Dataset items
- Opening Delimiter -
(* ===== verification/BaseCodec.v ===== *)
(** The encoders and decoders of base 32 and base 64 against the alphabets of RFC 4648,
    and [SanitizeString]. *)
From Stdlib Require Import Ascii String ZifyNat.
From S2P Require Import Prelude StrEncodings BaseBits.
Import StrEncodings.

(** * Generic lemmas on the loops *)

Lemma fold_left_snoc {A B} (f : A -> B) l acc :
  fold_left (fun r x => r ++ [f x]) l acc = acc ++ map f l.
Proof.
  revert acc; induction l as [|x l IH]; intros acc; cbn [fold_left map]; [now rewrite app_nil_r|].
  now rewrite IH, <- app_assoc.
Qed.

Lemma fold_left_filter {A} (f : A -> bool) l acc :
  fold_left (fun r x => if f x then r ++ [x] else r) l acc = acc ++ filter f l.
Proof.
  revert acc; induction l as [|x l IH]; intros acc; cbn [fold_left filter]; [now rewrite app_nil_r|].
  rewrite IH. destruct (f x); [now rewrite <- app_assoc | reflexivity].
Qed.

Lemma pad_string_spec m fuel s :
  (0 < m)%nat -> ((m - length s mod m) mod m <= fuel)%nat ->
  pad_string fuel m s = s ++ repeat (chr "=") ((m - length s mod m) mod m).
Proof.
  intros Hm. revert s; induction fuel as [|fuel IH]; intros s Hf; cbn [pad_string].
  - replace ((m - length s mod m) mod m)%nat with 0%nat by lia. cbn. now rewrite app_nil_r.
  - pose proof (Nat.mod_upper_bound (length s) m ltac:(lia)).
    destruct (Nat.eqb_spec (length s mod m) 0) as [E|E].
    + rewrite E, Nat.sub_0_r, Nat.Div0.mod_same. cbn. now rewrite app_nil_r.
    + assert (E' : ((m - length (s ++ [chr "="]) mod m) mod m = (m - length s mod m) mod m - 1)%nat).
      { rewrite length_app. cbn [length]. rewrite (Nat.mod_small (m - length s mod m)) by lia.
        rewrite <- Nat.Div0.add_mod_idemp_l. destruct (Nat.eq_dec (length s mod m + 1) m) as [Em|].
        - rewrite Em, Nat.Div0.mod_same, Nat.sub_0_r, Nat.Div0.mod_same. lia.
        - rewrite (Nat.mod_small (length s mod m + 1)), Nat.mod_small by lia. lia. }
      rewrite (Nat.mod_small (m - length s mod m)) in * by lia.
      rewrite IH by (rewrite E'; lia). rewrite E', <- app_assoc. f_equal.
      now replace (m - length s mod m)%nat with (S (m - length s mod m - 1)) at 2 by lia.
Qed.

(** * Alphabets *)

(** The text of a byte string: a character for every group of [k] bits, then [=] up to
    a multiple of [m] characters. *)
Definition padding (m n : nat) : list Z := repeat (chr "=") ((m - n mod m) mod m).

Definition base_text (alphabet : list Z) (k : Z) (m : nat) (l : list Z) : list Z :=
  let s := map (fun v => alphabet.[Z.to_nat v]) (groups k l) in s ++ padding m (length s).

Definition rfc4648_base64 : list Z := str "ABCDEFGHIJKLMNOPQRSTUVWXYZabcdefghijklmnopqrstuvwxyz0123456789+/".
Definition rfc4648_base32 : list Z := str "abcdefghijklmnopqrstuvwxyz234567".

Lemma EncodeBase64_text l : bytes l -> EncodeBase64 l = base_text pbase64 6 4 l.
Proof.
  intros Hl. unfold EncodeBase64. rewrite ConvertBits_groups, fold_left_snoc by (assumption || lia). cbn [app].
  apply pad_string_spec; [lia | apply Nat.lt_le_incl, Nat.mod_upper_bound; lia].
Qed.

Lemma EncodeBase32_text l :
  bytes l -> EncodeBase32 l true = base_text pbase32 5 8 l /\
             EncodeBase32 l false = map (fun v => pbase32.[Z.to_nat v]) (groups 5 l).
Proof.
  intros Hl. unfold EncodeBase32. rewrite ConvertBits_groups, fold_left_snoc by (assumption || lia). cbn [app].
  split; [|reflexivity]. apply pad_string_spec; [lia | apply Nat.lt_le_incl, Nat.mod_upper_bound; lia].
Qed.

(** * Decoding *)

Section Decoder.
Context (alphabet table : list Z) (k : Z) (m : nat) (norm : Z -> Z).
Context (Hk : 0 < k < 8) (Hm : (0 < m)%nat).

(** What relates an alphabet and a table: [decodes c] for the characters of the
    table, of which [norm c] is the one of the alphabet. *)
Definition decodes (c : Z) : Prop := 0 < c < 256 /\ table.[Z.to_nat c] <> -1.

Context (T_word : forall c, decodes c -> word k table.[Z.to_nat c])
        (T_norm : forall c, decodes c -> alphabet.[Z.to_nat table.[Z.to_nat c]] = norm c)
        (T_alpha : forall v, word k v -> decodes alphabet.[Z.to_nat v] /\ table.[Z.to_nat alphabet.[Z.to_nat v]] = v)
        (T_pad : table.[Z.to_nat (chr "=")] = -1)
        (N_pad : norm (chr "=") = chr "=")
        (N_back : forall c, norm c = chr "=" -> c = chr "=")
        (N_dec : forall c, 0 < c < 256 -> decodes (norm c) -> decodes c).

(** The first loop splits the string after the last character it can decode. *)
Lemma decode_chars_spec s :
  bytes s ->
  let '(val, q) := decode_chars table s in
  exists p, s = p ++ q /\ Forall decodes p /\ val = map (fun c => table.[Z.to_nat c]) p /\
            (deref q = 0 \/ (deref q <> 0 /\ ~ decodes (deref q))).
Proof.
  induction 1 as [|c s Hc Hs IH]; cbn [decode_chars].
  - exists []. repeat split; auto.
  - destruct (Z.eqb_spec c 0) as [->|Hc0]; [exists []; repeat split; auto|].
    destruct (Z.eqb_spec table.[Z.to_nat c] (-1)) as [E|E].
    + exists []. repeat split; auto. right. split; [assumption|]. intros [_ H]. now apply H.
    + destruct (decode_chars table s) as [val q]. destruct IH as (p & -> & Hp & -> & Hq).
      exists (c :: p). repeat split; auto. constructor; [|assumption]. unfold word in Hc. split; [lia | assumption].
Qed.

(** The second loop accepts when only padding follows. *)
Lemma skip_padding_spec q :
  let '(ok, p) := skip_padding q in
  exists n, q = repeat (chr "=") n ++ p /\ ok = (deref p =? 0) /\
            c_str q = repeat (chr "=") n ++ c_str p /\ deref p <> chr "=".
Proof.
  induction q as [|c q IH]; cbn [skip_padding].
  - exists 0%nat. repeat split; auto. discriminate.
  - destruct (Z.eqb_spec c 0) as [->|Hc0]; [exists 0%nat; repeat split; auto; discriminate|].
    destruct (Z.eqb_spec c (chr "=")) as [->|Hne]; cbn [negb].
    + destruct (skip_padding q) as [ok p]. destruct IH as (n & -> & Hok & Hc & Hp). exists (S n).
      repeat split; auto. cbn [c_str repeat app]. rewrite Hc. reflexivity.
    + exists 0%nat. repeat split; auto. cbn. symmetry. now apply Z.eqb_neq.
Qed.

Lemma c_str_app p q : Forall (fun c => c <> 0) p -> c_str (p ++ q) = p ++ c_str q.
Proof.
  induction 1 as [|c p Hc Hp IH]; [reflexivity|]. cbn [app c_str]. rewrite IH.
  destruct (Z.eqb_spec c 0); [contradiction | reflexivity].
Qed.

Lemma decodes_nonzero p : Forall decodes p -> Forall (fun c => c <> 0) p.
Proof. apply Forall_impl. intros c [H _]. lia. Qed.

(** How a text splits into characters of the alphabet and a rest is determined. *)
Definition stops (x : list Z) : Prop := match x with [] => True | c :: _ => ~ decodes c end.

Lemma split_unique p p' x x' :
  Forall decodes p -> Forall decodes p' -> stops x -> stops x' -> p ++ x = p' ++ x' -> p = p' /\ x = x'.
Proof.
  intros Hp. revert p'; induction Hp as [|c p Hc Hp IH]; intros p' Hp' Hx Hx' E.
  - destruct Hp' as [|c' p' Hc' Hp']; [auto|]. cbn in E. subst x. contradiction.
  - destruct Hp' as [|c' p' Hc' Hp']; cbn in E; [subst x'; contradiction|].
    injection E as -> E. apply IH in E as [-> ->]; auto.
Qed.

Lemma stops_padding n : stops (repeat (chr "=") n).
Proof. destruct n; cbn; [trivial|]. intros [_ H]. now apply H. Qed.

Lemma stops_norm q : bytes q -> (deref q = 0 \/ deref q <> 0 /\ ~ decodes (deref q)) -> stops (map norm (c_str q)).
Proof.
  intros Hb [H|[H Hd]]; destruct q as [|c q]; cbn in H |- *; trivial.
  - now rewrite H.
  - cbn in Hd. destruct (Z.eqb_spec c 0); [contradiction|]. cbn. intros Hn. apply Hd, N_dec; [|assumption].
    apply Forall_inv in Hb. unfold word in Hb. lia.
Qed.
- Closing Delimiter -
Your instructions>
Beginning at the first line of the records, retype exactly every line up to and including the one with "m - 1)%nat).".

Your response>
(* ===== verification/BaseCodec.v ===== *)
(** The encoders and decoders of base 32 and base 64 against the alphabets of RFC 4648,
    and [SanitizeString]. *)
From Stdlib Require Import Ascii String ZifyNat.
From S2P Require Import Prelude StrEncodings BaseBits.
Import StrEncodings.

(** * Generic lemmas on the loops *)

Lemma fold_left_snoc {A B} (f : A -> B) l acc :
  fold_left (fun r x => r ++ [f x]) l acc = acc ++ map f l.
Proof.
  revert acc; induction l as [|x l IH]; intros acc; cbn [fold_left map]; [now rewrite app_nil_r|].
  now rewrite IH, <- app_assoc.
Qed.

Lemma fold_left_filter {A} (f : A -> bool) l acc :
  fold_left (fun r x => if f x then r ++ [x] else r) l acc = acc ++ filter f l.
Proof.
  revert acc; induction l as [|x l IH]; intros acc; cbn [fold_left filter]; [now rewrite app_nil_r|].
  rewrite IH. destruct (f x); [now rewrite <- app_assoc | reflexivity].
Qed.

Lemma pad_string_spec m fuel s :
  (0 < m)%nat -> ((m - length s mod m) mod m <= fuel)%nat ->
  pad_string fuel m s = s ++ repeat (chr "=") ((m - length s mod m) mod m).
Proof.
  intros Hm. revert s; induction fuel as [|fuel IH]; intros s Hf; cbn [pad_string].
  - replace ((m - length s mod m) mod m)%nat with 0%nat by lia. cbn. now rewrite app_nil_r.
  - pose proof (Nat.mod_upper_bound (length s) m ltac:(lia)).
    destruct (Nat.eqb_spec (length s mod m) 0) as [E|E].
    + rewrite E, Nat.sub_0_r, Nat.Div0.mod_same. cbn. now rewrite app_nil_r.
    + assert (E' : ((m - length (s ++ [chr "="]) mod m) mod m = (m - length s mod m) mod m - 1)%nat).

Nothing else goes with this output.